● **WORK REQUIRED**: Report all lines in the records that hold the string "false".

(Entries taken from a collection)

(** * yara.go: a Go binding of libyara, and what its operations guarantee

    The binding (package [yara], one file) is a thin layer over the C
    library: every exported function marshals its arguments, makes one or
    two calls through cgo and translates the returned status.  This file
    embeds each function of [yara.go] in a small monad for Go code that
    calls into C, states the behaviour over an arbitrary implementation of
    the C side, and then runs it against a reference engine. *)

From Stdlib Require Import ZArith String Ascii List DecimalString.
From Stdlib.Strings Require Import Byte.
From Stdlib Require DecimalPos DecimalZ.
From stdpp Require Import gmap strings list.

Local Open Scope Z_scope.

(** ** Outcomes of Go code that calls into C

    A Go function either returns, or panics (the run-time checks of the
    language: index out of range, assignment to an entry of a nil map), or
    the C side was used against its contract and nothing can be said. *)

Inductive outcome (St A : Type) : Type :=
| Done (a : A) (s : St)
| Panicked (msg : string) (s : St)
| Undefined.
Arguments Done {St A} a s.
Arguments Panicked {St A} msg s.
Arguments Undefined {St A}.

Definition Go (St A : Type) : Type := St -> outcome St A.

Definition ret {St A} (a : A) : Go St A := fun s => Done a s.

Definition bind {St A B} (m : Go St A) (k : A -> Go St B) : Go St B :=
  fun s =>
    match m s with
    | Done a s' => k a s'
    | Panicked msg s' => Panicked msg s'
    | Undefined => Undefined
    end.

Definition panic {St A} (msg : string) : Go St A := fun s => Panicked msg s.

Declare Scope go_scope.
Delimit Scope go_scope with go.
Notation "x <- m ;; k" := (bind m (fun x => k))
  (at level 100, m at next level, right associativity) : go_scope.
Notation "m ;;; k" := (bind m (fun _ => k))
  (at level 100, right associativity) : go_scope.

(** ** yara.h *)

Module yara_h.

(** Modelled from the spec: the header [yara.h] is not among the sources.
    The spec gives "success sentinel = 0" for every status code and
    "callback_status_int ∈ {Continue=0, Abort, Fail}" for the callback,
    an enumeration from 0 in the order listed. *)
Definition ERROR_SUCCESS : Z := 0.
Definition CALLBACK_CONTINUE : Z := 0.
Definition CALLBACK_ABORT : Z := 1.
Definition CALLBACK_ERROR : Z := 2.

End yara_h.
Import yara_h.

(** ** Values of the Go side *)

(** [type CallbackStatus int] and its three constants. *)
Definition CallbackStatus : Type := Z.
Definition Continue : CallbackStatus := CALLBACK_CONTINUE.
Definition Abort : CallbackStatus := CALLBACK_ABORT.
Definition Fail : CallbackStatus := CALLBACK_ERROR.
(** C4, as the constructor has it.  With an empty or missing token the
    construction fails once the environment variable GITHUB_ACCESS_TOKEN is
    empty or unset as well, and the exception is the [ValueError] of the
    constructor; with the variable set it succeeds instead, and the client is
    the one of the environment's token.  With a non-empty token it produces
    the client handle, authenticated with that token.  In each case the
    client is pointed at [base_url] when one is given, and no request is
    sent: the world is left as it was. *)
Theorem GitHubAPI_init_requires_token (token url : option string) (w : World) :
  (truthy token = false → truthy (environ w !! "GITHUB_ACCESS_TOKEN") = false →
     outcome (GitHubAPI_init token url) w = inl (ValueError TOKEN_REQUIRED))
  ∧ (∀ t, truthy token = false → environ w !! "GITHUB_ACCESS_TOKEN" = Some t → t ≠ "" →
       outcome (GitHubAPI_init token url) w
       = inr (mkGitHubAPI t
                (mkGithub (if truthy url then default DEFAULT_BASE_URL url
                           else DEFAULT_BASE_URL)
                   (Token t))))
  ∧ (∀ t, token = Some t → t ≠ "" →
       outcome (GitHubAPI_init token url) w
       = inr (mkGitHubAPI t
                (mkGithub (if truthy url then default DEFAULT_BASE_URL url
                           else DEFAULT_BASE_URL)
                   (Token t))))
  ∧ after (GitHubAPI_init token url) w = w.
Proof.
  split; [| split; [| split]].
  - intros Htoken Henv. unfold outcome. rewrite GitHubAPI_init_run. cbv zeta.
    rewrite Htoken, Henv. reflexivity.
  - intros t Htoken Henv Ht. unfold outcome. rewrite GitHubAPI_init_run. cbv zeta.
    assert (Htruthy : truthy (Some t) = true).
    { apply truthy_true. exists t. split; [reflexivity | exact Ht]. }
    rewrite Htoken, Henv, Htruthy. reflexivity.
  - intros t -> Ht. unfold outcome. rewrite GitHubAPI_init_run. cbv zeta.
    assert (Htruthy : truthy (Some t) = true).
    { apply truthy_true. exists t. split; [reflexivity | exact Ht]. }
    rewrite !Htruthy. reflexivity.
  - apply GitHubAPI_init_world.
Qed.

Lemma GitHubAPI_init_requires_token_witness :
  outcome (GitHubAPI_init (Some "") None) (mkWorld ∅ [] [] [])
  = inl (ValueError TOKEN_REQUIRED)
  ∧ outcome (GitHubAPI_init (Some "") (Some "https://ghe.example/api/v3"))
      world_with_token
    = inr (mkGitHubAPI "ghp_example"
             (mkGithub "https://ghe.example/api/v3" (Token "ghp_example")))
  ∧ outcome (GitHubAPI_init (Some "ghp_explicit") (Some "https://ghe.example/api/v3"))
      world_with_token
    = inr (mkGitHubAPI "ghp_explicit"
             (mkGithub "https://ghe.example/api/v3" (Token "ghp_explicit"))).
Proof.
  split; [| split].
  - apply (GitHubAPI_init_requires_token (Some "") None (mkWorld ∅ [] [] []));
      reflexivity.
  - destruct (GitHubAPI_init_requires_token (Some "")
                (Some "https://ghe.example/api/v3") world_with_token)
      as (_ & Hfallback & _ & _).
    apply (Hfallback "ghp_example"); [reflexivity | reflexivity | discriminate].
  - destruct (GitHubAPI_init_requires_token (Some "ghp_explicit")
                (Some "https://ghe.example/api/v3") world_with_token)
      as (_ & _ & Hexplicit & _).
    apply (Hexplicit "ghp_explicit"); [reflexivity | discriminate].
Defined.


(** [get_repo_names] case by case on what the remote answers. *)
Lemma get_repo_names_run service client n w :
  ∃ w',
    run (get_repo_names service client n) w =
    (match resolve service n with
     | None =>
         inl (ValueError
                ("'" +:+ n +:+ "' is neither a valid GitHub user nor organization."))
     | Some o =>
         match repos_of service o with
         | inl e => inl (Github_exc e)
         | inr listed =>
             inr (<["repositories" := JList (name <$> listed)]>
                    (<["owner" := JStr n]> ∅))
         end
     end, w').
Proof.
  unfold get_repo_names, resolve. rewrite run_bind.
  unfold try_except, get_organization, get_user, get_repos, request, run.
  destruct (organization service n) as [e1 | o]; simpl.
  - destruct (user service n) as [e2 | o]; simpl.
    + eexists. reflexivity.
    + destruct (repos_of service o); simpl; eexists; reflexivity.
  - destruct (repos_of service o); simpl; eexists; reflexivity.
Qed.

(** Resolving as an organization is not enough for a dictionary: the
    listing of the repositories can raise, and the exception is not a
    [ValueError]. *)
Lemma get_repo_names_listing_raises :
  resolve throttled_service "acme" = Some (mkOwner "acme" true)
  ∧ outcome (get_repo_names throttled_service sample_client "acme") quiet_world
    = inl (Github_exc rate_limited)
  ∧ ¬ ∃ d, outcome (get_repo_names throttled_service sample_client "acme") quiet_world
           = inr d.
Proof.
  split; [reflexivity |]. split; [reflexivity |].
  intros (d & Hd). discriminate.
Qed.

(** C9, as the function has it.  [get_repo_names] raises [ValueError]
    exactly when the name resolves as neither an organization nor a user.
    When it resolves and the repositories of the owner can be listed, the
    function returns the dictionary whose "owner" is the name given and
    whose "repositories" are the names of the repositories listed; when the
    listing raises, that exception leaves the function as it is. *)
Theorem get_repo_names_outcome service client n w :
  let got := outcome (get_repo_names service client n) w in
  ((∃ msg, got = inl (ValueError msg)) ↔ resolve service n = None)
  ∧ (∀ o listed, resolve service n = Some o → repos_of service o = inr listed →
       ∃ d : gmap string Json,
         got = inr d
         ∧ d !! "owner" = Some (JStr n)
         ∧ d !! "repositories" = Some (JList (name <$> listed))
         ∧ dom d = {["owner"; "repositories"]})
  ∧ (∀ o e, resolve service n = Some o → repos_of service o = inl e →
       got = inl (Github_exc e)).
Proof.
  cbv zeta. unfold outcome.
  destruct (get_repo_names_run service client n w) as (w' & ->). simpl.
  split; [| split].
  - destruct (resolve service n) as [o |].
    + split; [| discriminate].
      intros (msg & Hmsg). destruct (repos_of service o); discriminate.
    + split; [reflexivity |]. intros _. eexists. reflexivity.
  - intros o listed -> ->. eexists. split; [reflexivity |].
    split; [| split].
    + rewrite lookup_insert_ne by discriminate. apply lookup_insert_eq.
    + apply lookup_insert_eq.
    + rewrite !dom_insert_L, dom_empty_L. set_solver.
  - intros o e -> ->. reflexivity.
Qed.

● **SOLUTION TO THIS EXERCISE**:
  (truthy token = false → truthy (environ w !! "GITHUB_ACCESS_TOKEN") = false →
  ∧ (∀ t, truthy token = false → environ w !! "GITHUB_ACCESS_TOKEN" = Some t → t ≠ "" →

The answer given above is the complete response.